Understanding Eligibility for Employee Retention Credit

The Employee Retention Credit (ERC) was a significant relief measure designed to encourage businesses to keep employees on their payroll during the economic hardships brought about by the COVID-19 pandemic. Despite its potential benefits, understanding the eligibility and the exact benefits of the ERC can be complex. This article aims to demystify the process, highlighting key facts and figures to help employers determine if they qualify for the credit and how to claim it if they do.

What is the Employee Retention Credit?

The ERC was introduced in March 2020 under the Coronavirus Aid, Relief, and Economic Security (CARES) Act. Initially, it provided a refundable tax credit for 50% of up to $10,000 in wages paid by an eligible employer whose business was adversely impacted by the coronavirus pandemic. The Consolidated Appropriations Act, 2021, and the American Rescue Plan Act of 2021 subsequently expanded and extended the credit, allowing up to 70% of $10,000 in wages per quarter per employee through December 31, 2021.

Who Qualifies for the Employee Retention Credit?

Eligibility for the ERC hinges on several criteria. Firstly, the employer must run a trade or business that was either fully or partially suspended due to orders from a governmental authority due to COVID-19 during the calendar quarter, or the business must have experienced a significant decline in gross receipts during the calendar quarter.

For 2020, a significant decline in gross receipts is defined as a drop of more than 50% in a quarter compared to the same quarter in 2019. For 2021, the threshold was amended to a 20% decline in gross receipts compared to the same quarter in 2019. It’s essential for businesses to compare their receipts carefully and document the impact thoroughly to substantiate their claim.

Understanding the Calculation of the Credit

The amount of the credit available under the ERC varies. For 2020, the credit was 50% of qualifying wages paid up to a maximum of $10,000 per employee annually, translating to a maximum credit of $5,000 per employee for the year. In 2021, this was increased to 70% of qualifying wages up to $10,000 per employee per quarter, meaning the maximum credit per employee could be as high as $28,000 across the year.

Qualifying wages include not only the cash payments made to employees but can also include a portion of the cost of employer-provided health care. However, for employers that took advantage of Paycheck Protection Program (PPP) loans, any wages that were counted for forgiveness of the PPP loan cannot be claimed for the ERC.
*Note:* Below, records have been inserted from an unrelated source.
(* ===== verification/Netop.v ===== *)
(** * The netop daemon (crates/netop/src/main.rs)

    The desired state, set over the control socket, and the reconciliation loop,
    whose body visits the rules and interfaces of the state but does not yet apply
    them, and the daemon's start-up. *)

From S2P Require Import Prelude RustStd Os Wire Proto Control ControlSocket Startup.
Local Open Scope Z_scope.
Local Open Scope prog_scope.

(** ** Configuration *)

Record Config := { no_reconcile_secs : Z }.

(** What serde fills in for a missing field of a configuration file. *)
Definition default_reconcile_secs : Z := 5.

(** The derived [Config::default()]: every field is its type's default. *)
Definition config_default : Config := {| no_reconcile_secs := 0 |}.

(** The head of [control_plane]. *)
Definition control_plane_open : prog (result io_error unit) :=
  control_socket (socket_path "netop").

(** [main]: [parse] is the TOML decoder. *)
Definition main_program {E} (parse : string → result E Config) (arg : option path) :
    prog (result (start_error E) Config) :=
  cfg ←? read_config parse (Ok config_default) (config_path "netop" arg);
  _ ←! spawn (ReconcileLoop (from_secs (no_reconcile_secs cfg)));
  _ ←? map_err StartIo control_plane_open;
  Ret (Ok cfg).

(** ** The desired state *)

Inductive IfaceKind :=
| Veth (peer : string)
| Bridge
| Tun (tap : bool)
| Vxlan (vni : Z) (remote : Ipv4Addr).

Record IfaceSpec := {
  if_name : string;
  if_kind : IfaceKind;
  if_addresses : list IpAddr;
  if_up : bool;
}.

Record NftRule := { nr_json : string }.

Record DesiredState := {
  ds_interfaces : list IfaceSpec;
  ds_nft_rules : list NftRule;
}.

Definition desired_default : DesiredState := {| ds_interfaces := []; ds_nft_rules := [] |}.

#[global] Instance IfaceKind_eq_dec : EqDecision IfaceKind.
Proof. solve_decision. Defined.
#[global] Instance IfaceSpec_eq_dec : EqDecision IfaceSpec.
Proof. solve_decision. Defined.
#[global] Instance NftRule_eq_dec : EqDecision NftRule.
Proof. solve_decision. Defined.
#[global] Instance DesiredState_eq_dec : EqDecision DesiredState.
Proof. solve_decision. Defined.

#[global] Instance IfaceKind_countable : Countable IfaceKind.
Proof.
  refine (inj_countable'
    (λ k, match k with
          | Veth p => inl (inl p) | Bridge => inl (inr None) | Tun t => inl (inr (Some t))
          | Vxlan v r => inr (v, r)
          end)
    (λ x, match x with
          | inl (inl p) => Veth p | inl (inr None) => Bridge | inl (inr (Some t)) => Tun t
          | inr (v, r) => Vxlan v r
          end) _).
  by intros [].
Defined.
#[global] Instance IfaceSpec_countable : Countable IfaceSpec.
Proof.
  refine (inj_countable' (λ s, ((if_name s, if_kind s), (if_addresses s, if_up s)))
    (λ x, {| if_name := x.1.1; if_kind := x.1.2; if_addresses := x.2.1; if_up := x.2.2 |}) _).
  by intros [].
Defined.
#[global] Instance NftRule_countable : Countable NftRule.
Proof. refine (inj_countable' nr_json Build_NftRule _). by intros []. Defined.
#[global] Instance DesiredState_countable : Countable DesiredState.
Proof.
  refine (inj_countable' (λ s, (ds_interfaces s, ds_nft_rules s))
            (λ x, {| ds_interfaces := x.1; ds_nft_rules := x.2 |}) _).
  by intros [].
Defined.

Definition kind_ok (k : IfaceKind) : Prop :=
  match k with
  | Veth peer => str_ok peer
  | Vxlan vni remote => u32 vni ∧ u32 remote
  | _ => True
  end.
#[global] Instance kind_ok_dec k : Decision (kind_ok k).
Proof. unfold kind_ok. destruct k; apply _. Defined.

#[global] Instance DesiredState_wire : WireOk DesiredState := λ s,
  Forall (λ i, str_ok (if_name i) ∧ kind_ok (if_kind i) ∧ Forall ip_ok (if_addresses i)) (ds_interfaces s)
  ∧ Forall (λ r, str_ok (nr_json r)) (ds_nft_rules s).
#[global] Instance DesiredState_wire_dec (s : DesiredState) : Decision (wire_ok s).
Proof. unfold wire_ok, DesiredState_wire. apply _. Defined.

(** ** Reconciliation *)

(** What a reconciliation visits, in order. *)
Inductive visit := VisitRule (json : string) | VisitInterface (name : string).

Definition reconcile (state : DesiredState) : list visit :=
  (VisitRule ∘ nr_json <$> ds_nft_rules state) ++ (VisitInterface ∘ if_name <$> ds_interfaces state).

(** The loop creates its timer first, [interval] being tokio's; then it visits, at every
    tick, the state it finds. *)
Definition reconcile_loop (interval : Duration → outcome unit) (period : Duration)
    (states : list DesiredState) : outcome (list (list visit)) :=
  _ ← interval period; Done (reconcile <$> states).

(** ** Control operations *)

Section Service.
Context `{Bincode} `{!Codec DesiredState}.

#[global] Instance netop_service : ControlService unit DesiredState := λ _ st op,
  match op with
  | Ping => (st, Reply ReplyOk)
  | Custom tag inner =>
    if (tag =? "state.set")%string then
      match decode_from_slice (A := DesiredState) inner with
      | Ok (new_state, _) => (new_state, Reply ReplyOk)
      | Err e => (st, Reply (ReplyError (decode_error_to_string e)))
      end
    else (st, Reply (ReplyError ("unknown tag: " +:+ tag)))
  | Shutdown => (st, ExitProcess)
  | GetNodes | GetMaster | StepDown => (st, Reply (ReplyError "unsupported op"))
  end.

#[global] Instance netop_service_ok : ControlServiceOk netop_service.
Proof. split; [done..|solve_exit netop_service]. Qed.

(** Replacing the state is one write under its lock. *)
#[global] Instance netop_stages : ControlStages netop_service := one_stage _.
#[global] Instance netop_locked_part : LockedPart netop_stages (λ st, st) := one_stage_locked _.

Context `{!Codec ControlOp, !Codec ControlReply}.

(** One connection of [control_plane]. *)
Definition control_plane (st : DesiredState) (stream : bytes) : DesiredState * conn_end :=
  serve_connection () st stream.

Context `{!CodecLaws DesiredState, !CodecLaws ControlOp, !CodecLaws ControlReply}.

(** Setting the desired state over the control socket replaces it as a whole:
    after the answer Ok, whatever the state was before, the next reconciliation
    visits exactly the rules and then the interfaces that were sent, in order. *)
Theorem state_set_over_socket (st new_state : DesiredState) inner op_payload ok_payload :
  let op := Custom "state.set" inner in
  wire_ok new_state → encode_to_vec new_state = Ok inner →
  encode_to_vec op = Ok op_payload → Z.of_nat (length op_payload) ≤ MAX_CONTROL_PAYLOAD →
  encode_to_vec ReplyOk = Ok ok_payload → Z.of_nat (length ok_payload) ≤ MAX_CONTROL_PAYLOAD →
  let st' := (control_plane st (frame op_payload [])).1 in
  send_op (λ request, received (control_plane st request).2) op = Done (Ok ReplyOk) ∧
  st' = new_state ∧
  reconcile st' = (VisitRule ∘ nr_json <$> ds_nft_rules new_state)
                  ++ (VisitInterface ∘ if_name <$> ds_interfaces new_state).
Proof.
  intros op Hok Hinner Hop Hlen Hrep Hrlen st'.
  assert (wire_ok op) as Hopok by (split; [by_compute|exact (codec_bytes _ _ Hinner)]).
  assert (dispatch () st op = (new_state, Reply ReplyOk)) as Hd.
  { unfold dispatch, netop_service. cbn. by rewrite (codec_roundtrip _ _ Hok Hinner). }
  destruct (exchange_reply () st _ op op_payload ReplyOk ok_payload Hopok Hop Hlen Hd I Hrep)
    as [Hst Hx]. subst st'. unfold control_plane. rewrite Hst.
  cbv zeta in Hx. by rewrite (proj2 (Z.leb_le _ _) Hrlen) in Hx.
Qed.
End Service.

(** Without a configuration file the daemon never reconciles: the derived default
    configuration has a period of zero, not the five seconds the documentation and
    the file's default give, and a timer of period zero panics, which ends the
    reconciliation task.  [interval] is any timer constructor with that documented
    behaviour.  The daemon comes up all the same and acknowledges desired states. *)
Theorem default_config_never_reconciles {E} (parse : string → result E Config)
    (interval : Duration → outcome unit) (o : nat → ∀ c, reply c) arg :
  interval 0 = Panicked → o 0%nat (PathExists (config_path "netop" arg)) = false →
  (∀ i a, o i (Act a) = Ok ()) →
  returns o (main_program parse arg) = Ok config_default ∧
  no_reconcile_secs config_default ≠ default_reconcile_secs ∧
  ∃ period, Spawn (ReconcileLoop period) ∈ calls o (main_program parse arg)
    ∧ ∀ states, reconcile_loop interval period states = Panicked.
Proof.
  intros Hzero Hfile Hos. unfold returns, calls, main_program.
  rewrite (run_starts parse (Ok config_default) o "netop"
    (λ cfg, [Spawn (ReconcileLoop (from_secs (no_reconcile_secs cfg)))])); cycle 1.
  { intros cfg i. rewrite run_seq. cbn [run spawn call_os length].
    rewrite run_try, run_map_err. unfold control_plane_open.
    rewrite run_control_socket, until_failure_ok by (done || by_compute). cbn.
    rewrite !until_failure_ok, Nat.add_1_r, app_nil_r by done. done. }
  unfold starts. rewrite Hfile, until_failure_ok by done. cbn [fst snd].
  split; [done|]. split; [done|].
  exists (from_secs 0). split; [set_solver|].
  intros states. unfold reconcile_loop. change (from_secs 0) with 0. by rewrite Hzero.
Qed.

(** ** Witnesses *)

Module Witnesses.
Import Simple.
#[local] Instance state_codec : Codec DesiredState := simple_codec _.
#[local] Instance state_laws : CodecLaws DesiredState := simple_codec_laws _.

Definition wanted : DesiredState := {|
  ds_interfaces := [{| if_name := "b"; if_kind := Bridge; if_addresses := [IpV4 7]; if_up := true |}];
  ds_nft_rules := [{| nr_json := "x" |}] |}.

Lemma state_set_over_socket_witness :
  reconcile (control_plane desired_default
    (frame (bits_of_pos (encode (Custom "state.set" (bits_of_pos (encode wanted))))) [])).1
  = [VisitRule "x"; VisitInterface "b"].
Proof.
  refine (proj2 (proj2 (state_set_over_socket desired_default wanted _ _ _ _ eq_refl eq_refl _ eq_refl _)));
    by_compute.
Defined.

(** tokio's constructor panics at a zero period and succeeds otherwise. *)
Definition tokio_interval (d : Duration) : outcome unit := if d =? 0 then Panicked else Done ().

Lemma default_config_never_reconciles_witness :
  let o := (λ _ c, working_os false c) in
  let netop := main_program (λ _, @Ok unit _ config_default) None in
  ∃ period, Spawn (ReconcileLoop period) ∈ calls o netop
    ∧ ∀ states, reconcile_loop tokio_interval period states = Panicked.
Proof.
  cbv zeta.
  destruct (default_config_never_reconciles (λ _ : string, @Ok unit _ config_default) tokio_interval
    (λ _ c, working_os false c) None eq_refl eq_refl (λ _ _, eq_refl)) as (_ & _ & H). exact H.
Defined.
End Witnesses.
Special Considerations for Small Businesses

The definition of a ‘small business’ under the ERC varies between 2020 and 2021. In 2020, a small business was defined as having an average of 100 or fewer full-time employees in 2019, allowing all wages paid during eligible periods to be considered for the credit, regardless of whether the employee was providing services. In 2021, this threshold was raised to employers with 500 or fewer employees. Larger businesses could only claim the credit for wages paid to employees for the time they were not providing services due to COVID-19 related reasons.

Claiming the Employee Retention Credit

To claim the ERC, eligible employers must report their total qualified wages and the related health insurance costs on their federal employment tax returns, typically Form 941, Employer’s Quarterly Federal Tax Return. Employers can also reduce their required deposits of payroll taxes that have been withheld from employees’ wages by the amount of the credit, easing cash flow issues.

If an employer’s employment tax deposits are not sufficient to cover the credit, they can receive an advance payment from the IRS by submitting Form 7200, Advance Payment of Employer Credits Due to COVID-19. This form helped businesses get immediate access to the funds they needed to continue operations and retain employees.

Conclusion

The Employee Retention Credit offered significant financial relief for businesses struggling due to the COVID-19 pandemic. Understanding and applying for this credit correctly can provide essential capital during challenging times, helping employers maintain their workforce and emerge from the pandemic in a stronger position. Given the intricacies of the eligibility criteria and the claiming process, employers are advised to consult with financial professionals to maximize their benefits accurately and effectively.